Access to LARCs may also be a deterrent. While most Ob/Gyns are capable of placing these devices, many women receive their birth control from their primary care providers or pediatricians. These providers are often not familiar with these forms of birth control, nor have they been trained to place them. In these cases, patients are often prescribed a shorter-acting form of birth control despite the unfortunately high rate of failure associated with these methods. In one large study, women were given education about various forms of birth control, including LARCs, and were then offered their choice at no cost. Seventy-five percent women, when educated and when financial and access barriers had been removed, chose to have a LARC placed, and 86 percent of them continued with this method, as opposed to only about half of those who chose a shorter-acting method.

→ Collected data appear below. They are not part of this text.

(** * rplidar_sdk applications: session lifecycle and scan acquisition

    A shallow embedding of the two capture programs of the repository,
    [app/read_data_bin/main.cpp] (continuous capture into [data.bin]) and
    [app/sample_data/main.cpp] (one capture per advertised scan mode, one CSV
    table per mode), together with the properties of their control flow, of
    the artifacts they write and of the unit conversion applied on export.

    The programs talk to the vendor driver through [ILidarDriver]; the
    driver, the serial channel and the clock are the environment.  The
    environment is an interface (a class of state-passing operations); every
    theorem holds for every implementation of it.  A program is a function
    from the state of the world to an outcome, the new state and the list of
    events (driver calls, console output, file operations) it produced, in
    order. *)

From Stdlib Require Import ZArith QArith Lia List.
From Stdlib Require Import Floats.SpecFloat.
From stdpp Require Import base tactics option list gmap strings pretty sorting.

Local Open Scope Z_scope.

(** ** Data model *)

(** [sl_result] is a 32-bit unsigned result code. *)
Definition sl_result := Z.

(** [float] is IEEE 754 binary32: 24 bits of precision, exponent bound 128,
    with the operations of the Standard Library's specification of
    floating-point arithmetic (round to nearest, ties to even). *)
Definition float := spec_float.
Definition float_prec : Z := 24.
Definition float_emax : Z := 128.

(** Conversion of an integer to [float], as C++ performs it on an integer
    operand of a [float] operation. *)
Definition float_of_int (z : Z) : float :=
  binary_normalize float_prec float_emax z 0 false.
Definition fmul : float -> float -> float := SFmul float_prec float_emax.
Definition fdiv : float -> float -> float := SFdiv float_prec float_emax.

(** The rational number a finite [float] denotes: [m * 2 ^ e] with the
    sign [s]. *)
Definition float_value (f : float) : option Q :=
  match f with
  | S754_zero _ => Some 0%Q
  | S754_finite s m e =>
      let z := if s then Z.neg m else Z.pos m in
      Some (if 0 <=? e then inject_Z (z * 2 ^ e) else (z # 2 ^ Z.to_pos (- e))%Q)
  | _ => None
  end.

(** A pointer returned by a factory is either null or designates an object. *)
Inductive pointer := nullptr | object.

Definition is_null (p : pointer) : bool :=
  match p with nullptr => true | object => false end.

(** The records of namespace [sl] that the programs read.  The fields are
    unsigned integers of the width the field names suggest, kept as [Z]. *)
Module sl.

Record sl_lidar_response_measurement_node_hq_t := {
  angle_z_q14 : Z;
  dist_mm_q2 : Z;
  quality : Z;
  flag : Z
}.

Record sl_lidar_response_device_info_t := {
  firmware_version : Z;
  hardware_version : Z;
  serialnum : list Z
}.

Record sl_lidar_response_device_health_t := {
  status : Z;
  error_code : Z
}.

Record LidarScanMode := {
  id : Z;
  us_per_sample : float;
  max_distance : float;
  ans_type : Z;
  scan_mode : string
}.

End sl.

Definition node : Type := sl.sl_lidar_response_measurement_node_hq_t.

(** The node buffer is a C array: a map from index to node.  The [count]
    that accompanies it tells how many leading slots are meaningful. *)
Definition buffer := nat -> node.

(** The first [n] slots of a buffer. *)
Definition slots (nodes : buffer) (n : Z) : list node :=
  map nodes (seq 0 (Z.to_nat n)).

Continuance rates for short-acting forms of contraception, such as birth control pills, tend to be relatively low. One reason for this may be due to the side effects that some women experience when starting hormonal contraception. Estrogen containing compounds are contraindicated in women at high risks for developing blood clots and in women over the age of 35 who smoke. Some women may also experience headaches, bloating, breast tenderness or mood changes when starting some form of combined hormonal contraception (a group which includes birth control pills, rings and patches). Women who experience these side effects often choose to stop the method but may fail to contact their provider to arrange for another form of contraception. These women are at a particularly high risk of experiencing an unplanned pregnancy as a result. Rather than avoiding the issue and risking an unplanned pregnancy, women with these concerns should consult their provider and ask about non-hormonal options, such as the copper IUD, or progestin-containing IUDs in which there is minimal release of hormones to the rest of the body.
Despite the high theoretical efficacy for many of the most commonly used forms of birth control, failures, resulting in unplanned pregnancies, continue to occur at an unacceptably high rate. One can hope that with the acceptance of newer forms of birth control, which are far less prone to failure, we may finally start to see a decrease in this troubling statistic.